Terminology that will be used to understand exactly-once semantics
Using features of Kafka in the 0.11 release, exactly-once semantics empowers the result of processing at each stage. To achieve exactly-once semantics, Kafa introduced two features in the 0.11 release:
- Idempotent Producers Gaurretee: To resist broker processing already persisted messages multiple times, unique Producer ID and sequence number are fastened with a message and sent to the broker. The sequence number starts with zero and follows the rule of monotonically increasing. It prevents accepting presents and accepting duplicate messages from the producer end.
- Transactional Partition Guarantee: Transaction authorizes you to atomically write data to various topics and partitions as well as offset consumed messages. In a single processing step, one or more sources of truth involve, then the computation is performed and dispatched to one or more target topics.
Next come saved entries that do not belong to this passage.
(* ===== verification/Burst.v ===== *)
(** * Sending bursts

    The time stamps of the latency and rate modes, [pktgen_send_burst] with its
    loop around the driver, [pktgen_send_mbuf] and [pktgen_tx_flush] of
    [app/pktgen.c].  The loop runs while the driver is slow and the port is
    sending; it is given fuel, and [send_loop_total] says how much is enough. *)
From S2P Require Import Prelude Mem Cksum RandomBits PortInfo Headers Range Commands Mbuf.

(** ** Time stamps *)

(** [tstamp_t]: an 8-byte [timestamp] and the 2-byte [magic] after it *)
Definition TSTAMP_MAGIC := Z.shiftl 84 8 + 115.

Definition RTE_PTR_ALIGN_CEIL (ptr align : Z) : Z :=
  Z.land (u64 (ptr + (align - 1))) (u64 (Z.lnot (align - 1))).

Definition pktgen_tstamp_pointer (i : port_info_t) (m : rte_mbuf) (seq_idx : Z) : Z :=
  let p := mtod m in
  let p := p + sizeof_ether_hdr in
  let p := p + if Pkt.ethType (Info.seq_pkt i seq_idx) =? PG_ETHER_TYPE_IPv4
               then sizeof_ipv4_hdr else sizeof_ipv6_hdr in
  let p := p + if Pkt.ipProto (Info.seq_pkt i seq_idx) =? PG_IPPROTO_UDP
               then sizeof_udp_hdr else sizeof_tcp_hdr in
  RTE_PTR_ALIGN_CEIL p 8.

Section Burst.
Context `{Env}.

(** One packet's stamp; the headers rebuilt are those of the template in [pkt->hdr]. *)
Definition tstamp_one (seq_idx a : Z) (s : dp) : dp :=
  let l3_hdr := sizeof_ether_hdr in
  let tstamp := pktgen_tstamp_pointer (port s) (mbufs s a) seq_idx in
  let s := tick (s <| ram ::= λ m, st64 m tstamp (tsc (now s)) |>) in
  let s := s <| ram ::= λ m, st16 m (tstamp + 8) TSTAMP_MAGIC |> in
  let s := upd_w (upd_pkt seq_idx (λ p, pktgen_udp_hdr_ctor p l3_hdr PG_ETHER_TYPE_IPv4)) s in
  upd_w (λ w,
    let '(p, ident) := pktgen_ipv4_ctor (get_pkt w seq_idx) l3_hdr (Pg.ident (g w)) in
    set_pkt seq_idx p (upd_g (λ x, x <| Pg.ident := ident |>) w)) s.

Fixpoint pktgen_tstamp_apply (pkts : list Z) (seq_idx : Z) (s : dp) : dp :=
  match pkts with
  | [] => s
  | a :: pkts => pktgen_tstamp_apply pkts seq_idx (tstamp_one seq_idx a s)
  end.

(** ** The TAP copy: stops at the first failed [write] *)
Fixpoint pktgen_do_tx_tap (pkts : list Z) (s : dp) : dp :=
  match pkts with
  | [] => s
  | a :: pkts =>
      if tap_write (now s)
      then pktgen_do_tx_tap pkts (tick (s <| tapped ::= λ l, l ++ [frame_of s a] |>))
      else tick s
  end.

(** ** The loop of [pktgen_send_burst] *)

(** What another core may do meanwhile *)
Definition other_cores (s : dp) : dp :=
  let s' := tick s in
  if stopped (now s) then upd_w pktgen_stop_transmitting s' else s'.

Definition rnd_apply (pkts : list Z) (s : dp) : dp :=
  let '(m, x) := pktgen_rnd_bits_apply (rnd_bitfields s) ((λ a, mtod (mbufs s a)) <$> pkts) None
                   (ram s) (xor_state s) in
  s <| ram := m |> <| xor_state := x |>.

(** The driver takes the first packets of the array. *)
Definition rte_eth_tx_burst (pkts : list Z) (s : dp) : nat * dp :=
  let ret := tx_accept (bursts s) (length pkts) in
  (ret, s <| bursts ::= S |> <| sent ::= λ l, l ++ (frame_of s <$> take ret pkts) |>).

Definition send_turn (tap rnd tstamp : bool) (seq_idx : Z) (pkts : list Z) (s : dp)
    : list Z * dp :=
  let s := if rnd then rnd_apply pkts s else s in
  let s := if tstamp then pktgen_tstamp_apply pkts seq_idx s else s in
  let '(ret, s) := rte_eth_tx_burst pkts s in
  let s := if tap then pktgen_do_tx_tap (take ret pkts) s else s in
  (drop ret pkts, s).

Fixpoint send_loop (fuel : nat) (tap rnd tstamp : bool) (seq_idx : Z) (pkts : list Z) (s : dp)
    : option dp :=
  match fuel with
  | O => None
  | S fuel =>
      let s := other_cores s in
      if negb (length pkts =? 0)%nat && tst s SENDING_PACKETS then
        let '(pkts, s) := send_turn tap rnd tstamp seq_idx pkts s in
        send_loop fuel tap rnd tstamp seq_idx pkts s
      else Some s
  end.

(** The packet slot whose headers say where a time stamp goes *)
Definition stamp_idx (flags : Z) : Z :=
  if tst_bits flags SEND_RANGE_PKTS then RANGE_PKT
  else if tst_bits flags SEND_RATE_PACKETS then RATE_PKT
  else SINGLE_PKT.

Definition pktgen_send_burst (fuel : nat) (qid : Z) (s : dp) : option dp :=
  let pkts := queue s qid in
  if (length pkts =? 0)%nat then Some s
  else
    let s := set_queue qid [] s in
    let seq_idx := stamp_idx (Info.port_flags (port s)) in
    let tap := tst s PROCESS_TX_TAP_PKTS in
    let rnd := tst s SEND_RANDOM_PKTS in
    let tstamp := tst s (SEND_LATENCY_PKTS ||| SEND_RATE_PACKETS) in
    send_loop fuel tap rnd tstamp seq_idx pkts s.

(** The driver's own clean-up of sent buffers is its business. *)
Definition pktgen_tx_flush (fuel : nat) (qid : Z) (s : dp) : option dp :=
  s ← pktgen_send_burst fuel qid s;
  Some (upd_port (λ i, pktgen_clr_q_flags i qid DO_TX_FLUSH) s).

(** [m_table] has [DEFAULT_PKT_BURST] entries: storing past them is not defined. *)
Definition pktgen_send_mbuf (fuel : nat) (m qid : Z) (s : dp) : option dp :=
  let l := queue s qid in
  if Z.of_nat (length l) <? DEFAULT_PKT_BURST then
    let s := set_queue qid (l ++ [m]) s in
    if Info.tx_burst (port s) <=? Z.of_nat (length (queue s qid))
    then pktgen_send_burst fuel qid s else Some s
  else None.

(** ** What a burst leaves alone

    The flag words, the header templates, the ident and the random state may
    change, and nothing else of the port and the mbufs. *)

Definition frozen (i : port_info_t) : port_info_t :=
  i <| Info.port_flags := 0 |> <| Info.q := λ _, Q.zero |> <| Info.seq_pkt := λ _, Pkt.zero |>.
Definition q_frozen (q : q_info) : q_info := q <| Q.flags := 0 |>.
Definition pkt_frozen (p : pkt_seq_t) : pkt_seq_t := p <| Pkt.hdr := λ _, 0 |>.

Record port_rel (i i' : port_info_t) : Prop := {
  pr_port : frozen i' = frozen i;
  pr_q : ∀ k, q_frozen (Info.q i' k) = q_frozen (Info.q i k);
  pr_pkt : ∀ k, pkt_frozen (Info.seq_pkt i' k) = pkt_frozen (Info.seq_pkt i k) }.

Record burst_rel (s s' : dp) : Prop := {
  br_mbufs : mbufs s' = mbufs s;
  br_rnd : rnd_bitfields s' = rnd_bitfields s;
  br_freed : freed s' = freed s;
  br_statics : range_statics s' = range_statics s;
  br_port : port_rel (port s) (port s') }.

#[global] Instance port_rel_refl : Reflexive port_rel.
Proof. intros i. by split. Qed.
#[global] Instance port_rel_trans : Transitive port_rel.
Proof. intros i1 i2 i3 [A1 A2 A3] [B1 B2 B3]. split; [|intros k..]; etrans; eauto. Qed.
#[global] Instance burst_rel_refl : Reflexive burst_rel.
Proof. intros s. by split. Qed.
#[global] Instance burst_rel_trans : Transitive burst_rel.
Proof. intros s1 s2 s3 [A1 A2 A3 A4 A5] [B1 B2 B3 B4 B5]. split; etrans; eauto. Qed.

Lemma br_queue s s' qid : burst_rel s s' → queue s' qid = queue s qid.
Proof. intros [_ _ _ _ [_ Hq _]]. exact (f_equal Q.m_table (Hq qid)). Qed.

Lemma set_q_flags_upto_rel n k f i :
  port_rel i (set_q_flags_upto n k f i) ∧
  Info.port_flags (set_q_flags_upto n k f i) = Info.port_flags i.
Proof.
  revert k i. induction n as [|n IH]; intros k i; [by split|]. cbn [set_q_flags_upto].
  destruct (IH (k + 1) (pktgen_set_q_flags i k f)) as [H1 H2].
  split; [|by rewrite H2]. etrans; [|exact H1]. split; [done| |done].
  intros j. unfold pktgen_set_q_flags, upd_q.
  change (q_frozen (set_at k (Info.q i k <| Q.flags ::= λ v, set_bits v f |>) (Info.q i) j) =
          q_frozen (Info.q i j)).
  destruct (decide (j = k)) as [->|Hne]; [by rewrite set_at_eq|by rewrite set_at_ne].
Qed.

Lemma stop_rel w : port_rel (info w) (info (pktgen_stop_transmitting w)).
Proof.
  unfold pktgen_stop_transmitting. destruct (tst_flags w SENDING_PACKETS); [|done].
  unfold all_q_flags. set (w1 := clr_flags _ w). set (n := Z.to_nat _).
  etrans; [|exact (proj1 (set_q_flags_upto_rel n 0 DO_TX_FLUSH (info w1)))]. by split.
Qed.

Lemma tick_rel s : burst_rel s (tick s).
Proof. by split. Qed.

Lemma other_cores_rel s : burst_rel s (other_cores s).
Proof.
  unfold other_cores. destruct (stopped (now s)); [|apply tick_rel].
  split; try reflexivity. apply stop_rel.
Qed.

Lemma other_cores_sent s : sent (other_cores s) = sent s ∧ bursts (other_cores s) = bursts s ∧
  ram (other_cores s) = ram s.
Proof. unfold other_cores. by destruct (stopped (now s)). Qed.

Lemma upd_pkt_rel idx f w :
  (∀ p, pkt_frozen (f p) = pkt_frozen p) → port_rel (info w) (info (upd_pkt idx f w)).
Proof.
  intros Hf. split; [done|done|]. intros k.
  change (pkt_frozen (set_at idx (f (get_pkt w idx)) (Info.seq_pkt (info w)) k) =
          pkt_frozen (Info.seq_pkt (info w) k)).
  destruct (decide (k = idx)) as [->|Hne]; [by rewrite set_at_eq, Hf|by rewrite set_at_ne].
Qed.

Lemma tstamp_one_rel idx a s :
  burst_rel s (tstamp_one idx a s) ∧ Info.port_flags (port (tstamp_one idx a s)) = Info.port_flags (port s) ∧
  sent (tstamp_one idx a s) = sent s ∧ bursts (tstamp_one idx a s) = bursts s ∧
  ram (tstamp_one idx a s) =
    let p := pktgen_tstamp_pointer (port s) (mbufs s a) idx in
    st16 (st64 (ram s) p (tsc (now s))) (p + 8) TSTAMP_MAGIC.
Proof.
  split_and!; [|reflexivity..]. split; try reflexivity.
  set (w1 := upd_pkt idx (λ p, pktgen_udp_hdr_ctor p sizeof_ether_hdr PG_ETHER_TYPE_IPv4) (w s)).
  transitivity (info w1).
  - apply upd_pkt_rel. intros p. unfold pktgen_udp_hdr_ctor. by case_match.
  - exact (upd_pkt_rel idx (λ p, fst (pktgen_ipv4_ctor p sizeof_ether_hdr (Pg.ident (g w1)))) w1
             (λ p, eq_refl)).
Qed.

Lemma tstamp_apply_rel idx l s :
  burst_rel s (pktgen_tstamp_apply l idx s) ∧
  Info.port_flags (port (pktgen_tstamp_apply l idx s)) = Info.port_flags (port s) ∧
  sent (pktgen_tstamp_apply l idx s) = sent s ∧ bursts (pktgen_tstamp_apply l idx s) = bursts s.
Proof.
  revert s. induction l as [|a l IH]; intros s; [done|]. cbn [pktgen_tstamp_apply].
  destruct (tstamp_one_rel idx a s) as (H1 & H2 & H3 & H4 & _).
  destruct (IH (tstamp_one idx a s)) as (I1 & I2 & I3 & I4).
  split_and!; [by etrans|congruence..].
Qed.

Lemma do_tx_tap_rel l s :
  burst_rel s (pktgen_do_tx_tap l s) ∧
  Info.port_flags (port (pktgen_do_tx_tap l s)) = Info.port_flags (port s) ∧
  sent (pktgen_do_tx_tap l s) = sent s ∧ bursts (pktgen_do_tx_tap l s) = bursts s ∧
  ram (pktgen_do_tx_tap l s) = ram s.
Proof.
  revert s. induction l as [|a l IH]; intros s; [done|]. cbn [pktgen_do_tx_tap].
  destruct (tap_write (now s)); [|done].
  destruct (IH (tick (s <| tapped ::= λ l, l ++ [frame_of s a] |>))) as ([H1 H2 H3 H4 H5] & I2 & I3 & I4 & I5).
  by split.
Qed.

Lemma rnd_apply_rel l s :
  burst_rel s (rnd_apply l s) ∧ Info.port_flags (port (rnd_apply l s)) = Info.port_flags (port s) ∧
  sent (rnd_apply l s) = sent s ∧ bursts (rnd_apply l s) = bursts s.
Proof. unfold rnd_apply. case_match. done. Qed.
How to implement exactly-once semantics in Kafka?
Two components that are required to achieve exactly-once semantics in Kafka are the Idempotence guarantee and Transaction guarantee. With help of the flow-chart below, you can understand the flow of steps that are followed to achieve exactly-once semantics in Kafka.
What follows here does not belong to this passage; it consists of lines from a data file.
(** ** VLAN *)

Definition pktgen_process_vlan (fuel : nat) (m : Z) (s : dp) : option dp :=
  let eth := mtod (mbufs s m) in
  let pType := ntohs (ld16 (ram s) (eth + sizeof_ether_hdr + 2)) in
  if pType =? PG_ETHER_TYPE_ARP then
    pktgen_process_arp fuel m 1 (upd_stats (λ x, x <| Stats.arp_pkts ::= λ n, u64 (n + 1) |>) s)
  else if pType =? PG_ETHER_TYPE_IPv4 then
    pktgen_process_ping4 fuel m 1 (upd_stats (λ x, x <| Stats.ip_pkts ::= λ n, u64 (n + 1) |>) s)
  else if pType =? PG_ETHER_TYPE_IPv6 then
    Some (pktgen_process_ping6 m 1 (upd_stats (λ x, x <| Stats.ipv6_pkts ::= λ n, u64 (n + 1) |>) s))
  else Some s.

(** ** Requests *)

(** The three requests of one slot, as [flags] asks *)
Definition special_slot (fuel : nat) (flags seq_idx : Z) (s : dp) : option dp :=
  s ← (if tst_bits flags SEND_GRATUITOUS_ARP then pktgen_send_arp fuel GRATUITOUS_ARP seq_idx s else Some s);
  s ← (if tst_bits flags SEND_ARP_REQUEST then pktgen_send_arp fuel 0 seq_idx s else Some s);
  if tst_bits flags SEND_PING4_REQUEST then pktgen_send_ping4 fuel seq_idx s else Some s.

Fixpoint special_slots (fuel n : nat) (k flags : Z) (s : dp) : option dp :=
  match n with
  | O => Some s
  | S n => s ← special_slot fuel flags k s; special_slots fuel n (k + 1) flags s
  end.

Definition pktgen_send_special (fuel : nat) (flags : Z) (s : dp) : option dp :=
  s ← special_slots fuel (Z.to_nat (Info.seqCnt (port s))) 0 flags s;
  s ← special_slot fuel flags SINGLE_PKT s;
  Some (upd_w (clr_flags SEND_ARP_PING_REQUESTS) s).

End Special.

(** ** ARP messages as values *)

(** What a frame at [eth] with its ARP header at [arp] says: the Ethernet
    addresses, the operation, and the two pairs of addresses. *)
Record arp_msg := mk_msg {
  a_dst : Z; a_src : Z; a_op : Z; a_sha : Z; a_sip : Z; a_tha : Z; a_tip : Z }.
Definition arp_view (m : mem) (eth arp : Z) : arp_msg :=
  mk_msg (inet_mtoh64 m eth) (inet_mtoh64 m (eth + 6)) (ntohs (ld16 m (arp + Arp.op)))
    (inet_mtoh64 m (arp + Arp.sha)) (ntohl (ld32 m (arp + Arp.sip)))
    (inet_mtoh64 m (arp + Arp.tha)) (ntohl (ld32 m (arp + Arp.tip))).

Lemma mtoh64_store_ne n m a v b :
  b + 6 ≤ a ∨ a + Z.of_nat n ≤ b → inet_mtoh64 (store n m a v) b = inet_mtoh64 m b.
Proof. intros Hd. apply mtoh64_ext. intros c Hc. apply ld8_store_ne. lia. Qed.

Lemma mtoh64_h64tom_ne m v a b :
  b + 6 ≤ a ∨ a + 6 ≤ b → inet_mtoh64 (inet_h64tom m v a) b = inet_mtoh64 m b.
Proof. intros Hd. apply mtoh64_ext. intros c Hc. apply h64tom_frame. lia. Qed.

Lemma mtoh64_memset_ne m a v n b :
  b + 6 ≤ a ∨ a + n ≤ b → inet_mtoh64 (memset m a v n) b = inet_mtoh64 m b.
Proof. intros Hd. apply mtoh64_ext. intros c Hc. apply ld8_memset_ne. lia. Qed.

Lemma mtoh64_memset m a v : inet_mtoh64 (memset m a v 6) a = u8 v * 0x010101010101.
Proof.
  rewrite mtoh64_value. unfold mac_value. rewrite !ld8_memset. range_cases. lia.
Qed.

Lemma load_h64tom_ne k m v a b :
  b + Z.of_nat k ≤ a ∨ a + 6 ≤ b → load k (inet_h64tom m v a) b = load k m b.
Proof. intros Hd. apply load_shift. intros o Ho. apply h64tom_frame. lia. Qed.

(** One field of a message read after one write, decided by arithmetic. *)
Ltac msg_step :=
  first
  [ rewrite mtoh64_h64tom by (assumption || lia)
  | rewrite mtoh64_store_ne by lia
  | rewrite mtoh64_h64tom_ne by lia
  | rewrite mtoh64_memset_ne by lia
  | rewrite mtoh64_memset
  | rewrite load_h64tom_ne by lia
  | rewrite load_memset_ne by lia
  | mem_step ].
Ltac msg_simpl := repeat msg_step.

Lemma arp_request_view p type eth m :
  in_word 48 (Pkt.eth_src_addr p) → in_word 32 (Pkt.ip_src_addr p) →
  in_word 32 (Pkt.ip_dst_addr p) →
  arp_view (arp_request p type eth m) eth (eth + sizeof_ether_hdr) =
  let garp := type =? GRATUITOUS_ARP in
  mk_msg 0xffffffffffff (Pkt.eth_src_addr p) ARP_REQUEST (Pkt.eth_src_addr p) (Pkt.ip_src_addr p)
    (if garp then Pkt.eth_src_addr p else 0)
    (if garp then Pkt.ip_src_addr p else Pkt.ip_dst_addr p).
Proof.
  intros Hs Hi Hd. unfold in_word in Hs. unfold arp_view, arp_request. cbn zeta.
  unfold sizeof_ether_hdr, sizeof_arp_hdr, Arp.op, Arp.sha, Arp.sip, Arp.tha, Arp.tip,
    Arp.hrd, Arp.pro, Arp.hln, Arp.pln.
  destruct (type =? GRATUITOUS_ARP); f_equal; msg_simpl;
    rewrite ?ld16_htons_val, ?ld32_htonl_val, ?(wrap_small 32) by done; reflexivity.
Qed.

Lemma mtoh64_ethswap m t f b :
  t + 6 ≤ f ∨ f + 6 ≤ t →
  inet_mtoh64 (ethAddrSwap m t f) b =
  if decide (b = t) then inet_mtoh64 m f else if decide (b = f) then inet_mtoh64 m t
  else inet_mtoh64 (ethAddrSwap m t f) b.
Proof.
  intros Hd. destruct (decide (b = t)) as [->|]; [|destruct (decide (b = f)) as [->|]; [|done]];
    rewrite !mtoh64_value; unfold mac_value; rewrite !ethAddrSwap_spec by lia; range_cases;
    repeat (f_equal; try lia).
Qed.

Lemma ethswap_frame m t f b :
  t + 6 ≤ f ∨ f + 6 ≤ t → (b < t ∨ t + 6 ≤ b) → (b < f ∨ f + 6 ≤ b) →
  ld8 (ethAddrSwap m t f) b = ld8 m b.
Proof. intros. rewrite ethAddrSwap_spec by lia. by range_cases. Qed.

Lemma arp_to_reply_view p eth arp m :
  eth + 14 ≤ arp → in_word 48 (Pkt.eth_src_addr p) →
  arp_view (arp_to_reply p eth arp m) eth arp =
  let v := arp_view m eth arp in
  mk_msg (a_src v) (Pkt.eth_src_addr p) ARP_REPLY (Pkt.eth_src_addr p) (a_tip v) (a_sha v) (a_sip v).
Proof.
  intros Ha Hs. unfold in_word in Hs. unfold arp_view, arp_to_reply. cbn zeta.
  unfold Arp.op, Arp.sha, Arp.sip, Arp.tha, Arp.tip.
  set (m1 := ethAddrSwap m (arp + 8) (arp + 18)).
  set (m2 := inetAddrSwap m1 (arp + 24) (arp + 14)).
  assert (∀ b, b + 1 ≤ arp + 14 ∨ arp + 18 ≤ b < arp + 24 ∨ arp + 28 ≤ b → ld8 m2 b = ld8 m1 b) as F2.
  { intros b Hb. unfold m2. rewrite inetAddrSwap_spec by lia. by range_cases. }
  assert (∀ b, b + 1 ≤ arp + 8 ∨ arp + 14 ≤ b < arp + 18 ∨ arp + 24 ≤ b → ld8 m1 b = ld8 m b) as F1.
  { intros b Hb. apply ethswap_frame; lia. }
  set (m3 := st16 m2 (arp + 6) (htons ARP_REPLY)).
  assert (∀ b, b + 1 ≤ arp + 6 ∨ arp + 8 ≤ b → ld8 m3 b = ld8 m2 b) as F3.
  { intros b Hb. apply ld8_store_ne. lia. }
  set (m4 := ethAddrSwap m3 eth (eth + 6)).
  assert (∀ b, eth + 12 ≤ b → ld8 m4 b = ld8 m3 b) as F4.
  { intros b Hb. apply ethswap_frame; lia. }
  cbn [a_src a_tip a_sha a_sip]. f_equal.
  - rewrite !mtoh64_h64tom_ne by lia. unfold m4. rewrite mtoh64_ethswap, decide_True by lia.
    apply mtoh64_ext. intros b Hb. rewrite F3, F2, F1 by lia. done.
  - by rewrite mtoh64_h64tom by lia.
  - rewrite !load_h64tom_ne by lia. rewrite (load_shift 2 m4 m3 _ (arp + 6)) by (intros; apply F4; lia).
    unfold m3. rewrite ld16_st16_eq. reflexivity.
  - rewrite mtoh64_h64tom_ne, mtoh64_h64tom by lia. done.
  - f_equal. rewrite !load_h64tom_ne by lia. apply load_shift. intros o Ho. rewrite F4, F3 by lia.
    unfold m2. rewrite inetAddrSwap_spec by lia. range_cases. rewrite F1 by lia. f_equal; lia.
  - rewrite !mtoh64_h64tom_ne by lia. transitivity (inet_mtoh64 m1 (arp + 18)).
    + apply mtoh64_ext. intros b Hb. by rewrite F4, F3, F2 by lia.
    + unfold m1. rewrite mtoh64_ethswap by lia. rewrite decide_False by lia. by rewrite decide_True.
  - f_equal. rewrite !load_h64tom_ne by lia. apply load_shift. intros o Ho. rewrite F4, F3 by lia.
    unfold m2. rewrite inetAddrSwap_spec by lia. range_cases. rewrite F1 by lia. f_equal; lia.
Qed.

Lemma op_raw m eth arp : ld16 m (arp + Arp.op) = htons (a_op (arp_view m eth arp)).
Proof.
  cbn [a_op arp_view]. rewrite bswap16_involutive, wrap_small; [done|]. apply (load_range 2).
Qed.

Lemma ip_raw m eth arp :
  ld32 m (arp + Arp.sip) = htonl (a_sip (arp_view m eth arp)) ∧
  ld32 m (arp + Arp.tip) = htonl (a_tip (arp_view m eth arp)).
Proof.
  cbn [a_sip a_tip arp_view]. rewrite !bswap32_involutive, !wrap_small; [done|..];
    apply (load_range 4).
Qed.

Section Exchange.
Context `{Env}.

Lemma slot_learn k arp s j :
  slot (learn_mac k arp s) j =
  if decide (j = k) then slot s k <| Pkt.eth_dst_addr := inet_mtoh64 (ram s) (arp + Arp.sha) |>
  else slot s j.
Proof.
  unfold learn_mac. set (v := inet_mtoh64 _ _).
  change (slot (upd_w (upd_pkt k (λ p, p <| Pkt.eth_dst_addr := v |>)) s) j) with
    (set_at k (slot s k <| Pkt.eth_dst_addr := v |>) (Info.seq_pkt (port s)) j).
  case_decide as E; [by rewrite E, set_at_eq|by rewrite set_at_ne].
Qed.

Lemma ctor_slots_fixed n i w j : fixed (get_pkt (ctor_slots n i w) j) = fixed (get_pkt w j).
Proof.
  revert i w. induction n as [|n IH]; intros i w; [done|]. cbn [ctor_slots].
  rewrite IH. apply packet_ctor_slot.
Qed.

(** The request branch: the reply is made in the request's own buffer and queued. *)
Lemma process_arp_request fuel m vlan s k :
  let eth := mtod (mbufs s m) in
  let v := arp_view (ram s) eth (arp_of eth vlan) in
  a_op v = ARP_REQUEST → tst s PROCESS_GARP_PKTS = false ∨ a_tip v ≠ a_sip v →
  pktgen_find_matching_ipsrc (port s) (htonl (a_tip v)) = Some k →
  in_word 48 (Pkt.eth_src_addr (slot s k)) →
  ∃ s1, pktgen_process_arp fuel m vlan s =
          (s2 ← pktgen_send_mbuf fuel m 0 s1; Some (set_q_flags 0 DO_TX_FLUSH s2)) ∧
    mbufs s1 = mbufs s ∧ sent s1 = sent s ∧
    arp_view (ram s1) eth (arp_of eth vlan) =
      mk_msg (a_src v) (Pkt.eth_src_addr (slot s k)) ARP_REPLY (Pkt.eth_src_addr (slot s k))
             (a_tip v) (a_sha v) (a_sip v).
Proof.
  intros eth v Hop Hg Hk Hw. set (arp := arp_of eth vlan) in *.
  assert (eth + 14 ≤ arp) as Hle.
  { unfold arp, arp_of, sizeof_ether_hdr, sizeof_vlan_hdr. case_match; lia. }
  destruct (ip_raw (ram s) eth arp) as [Es Et]. fold v in Es, Et.
  pose proof (op_raw (ram s) eth arp) as Eo. fold v in Eo. rewrite Hop in Eo.
  unfold pktgen_process_arp. fold eth. fold arp. cbn zeta. rewrite Eo, Et, Es, Z.eqb_refl, Hk.
  assert (tst s PROCESS_GARP_PKTS && (htonl (a_tip v) =? htonl (a_sip v)) = false) as ->.
  { apply andb_false_iff. destruct Hg as [->|Hne]; [by left|right]. apply Z.eqb_neq.
    intros E. apply Hne. unfold v, arp_view. cbn [a_tip a_sip]. by rewrite Et, E, <-Es. }
  set (s0 := if tst_bits _ MAC_FROM_ARP_FLAG then _ else s).
  assert (mbufs s0 = mbufs s ∧ sent s0 = sent s ∧ ram s0 = ram s) as (E1 & E2 & E3)
    by (unfold s0; destruct (tst_bits _ _); done).
  assert (Pkt.eth_src_addr (slot s0 k) = Pkt.eth_src_addr (slot s k)) as E4.
  { unfold s0. destruct (tst_bits _ _); [|done]. set (s' := learn_mac k arp s).
    pose proof (ctor_slots_fixed (Z.to_nat (Info.seqCnt (port s'))) 0 (w s') k) as Ef.
    apply (f_equal Pkt.eth_src_addr) in Ef. etrans; [exact Ef|].
    change (Pkt.eth_src_addr (slot s' k) = Pkt.eth_src_addr (slot s k)).
    unfold s'. rewrite slot_learn. by rewrite decide_True. }
  eexists. split; [reflexivity|]. split; [exact E1|]. split; [exact E2|].
  cbn [ram upd_ram upd]. rewrite E3. etrans; [apply (arp_to_reply_view (slot s0 k)); [done|by rewrite E4]|].
  cbn zeta. by rewrite E4.
Qed.

(** The reply branch: the slot that asked takes the sender's address. *)
Lemma process_arp_reply fuel m vlan s j :
  let eth := mtod (mbufs s m) in
  let v := arp_view (ram s) eth (arp_of eth vlan) in
  a_op v = ARP_REPLY →
  pktgen_find_matching_ipsrc (port s) (htonl (a_tip v)) = Some j →
  Pkt.ip_dst_addr (slot s j) = a_sip v →
  ∃ s', pktgen_process_arp fuel m vlan s = Some s' ∧ sent s' = sent s ∧ ram s' = ram s ∧
    slot s' j = slot s j <| Pkt.eth_dst_addr := a_sha v |> ∧
    ∀ i, i ≠ j → slot s' i = slot s i.
Proof.
  intros eth v Hop Hj Hd. set (arp := arp_of eth vlan) in *.
  destruct (ip_raw (ram s) eth arp) as [Es Et]. fold v in Es, Et.
  pose proof (op_raw (ram s) eth arp) as Eo. fold v in Eo. rewrite Hop in Eo.
  unfold pktgen_process_arp. fold eth. fold arp. cbn zeta. rewrite Eo, Et, Hj.
  change (htons ARP_REPLY =? htons ARP_REQUEST) with false. rewrite Z.eqb_refl.
  assert ((Pkt.ip_dst_addr (slot s j) =? ntohl (ld32 (ram s) (arp + Arp.sip))) = true) as ->
    by (apply Z.eqb_eq; exact Hd).
  eexists. split; [reflexivity|]. split; [reflexivity|]. split; [reflexivity|]. split.
  - etrans; [apply slot_learn|]. by rewrite decide_True.
  - intros i Hi. etrans; [apply slot_learn|]. by rewrite decide_False.
Qed.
Step 1: To acquire idempotent exactly-once semantics feature in producer, set enable.idempotence = true in producer configuration. Producer send operation is now idempotent. In the event of an error that causes a producer to retry, the same message—which is still sent by the producer multiple times—will only be written to the Kafka log-on broker once. We can optionally set transactional. id to a unique value. This unique ID is indispensable to provide continuity of transactional state across application restarts.
Step 2: After enabling idempotence and setting transactional id, now you need to call the producer.initTransaction() method. This command connects the producer and broker. Thus one can use transactions recognized by transactional.id, sequence number, and epoch number.
Step 3: At the consumer end, the isolation.level parameter is required to be set to achieve exactly-once semantics in Kafka. In consumer configuration isolation.level indicates the system should be held behold on to read transactional messages until the corresponding transaction has been executed.
To set isolation.level you have two options read_committed and read_uncommitted.
- read_committed: When the isolation.level is set to read_committed it means that the consumer can read messages written to input topic in the same transaction until y are all written and committed.
- read_uncommitted: consumer can read all messages in offset order without waiting for the transaction containing all messages to be committed.
Step 4: Configuration at both producer and consumer end has been carried out to read and write transactionally, now you can initiate sending messages by calling the producer.beginTransaction() method, this method verifies the transaction was initialized before or not.
Step 5: Now consuming message from producer end to application, processing message, and finally producing message back to Kafka committing consumer offset is done. PID, Epoch number, and Transactional id are used to complete this step. The producer calls the send() method to execute the above-mentioned process.
Step 6: Once the consume-transform-committ loop for all messages gets completed, producer calls commitTransaction() or abortTransaction() and completes the transaction.
Follow this article to know more
In this blog, we talked about types of delivery semantics, how exactly-once semantics is important, how Kafka supported it came up with a simple configuration and less hassle of coding. Kafka instances are used by large-scale businesses and exactly-once semantics is required.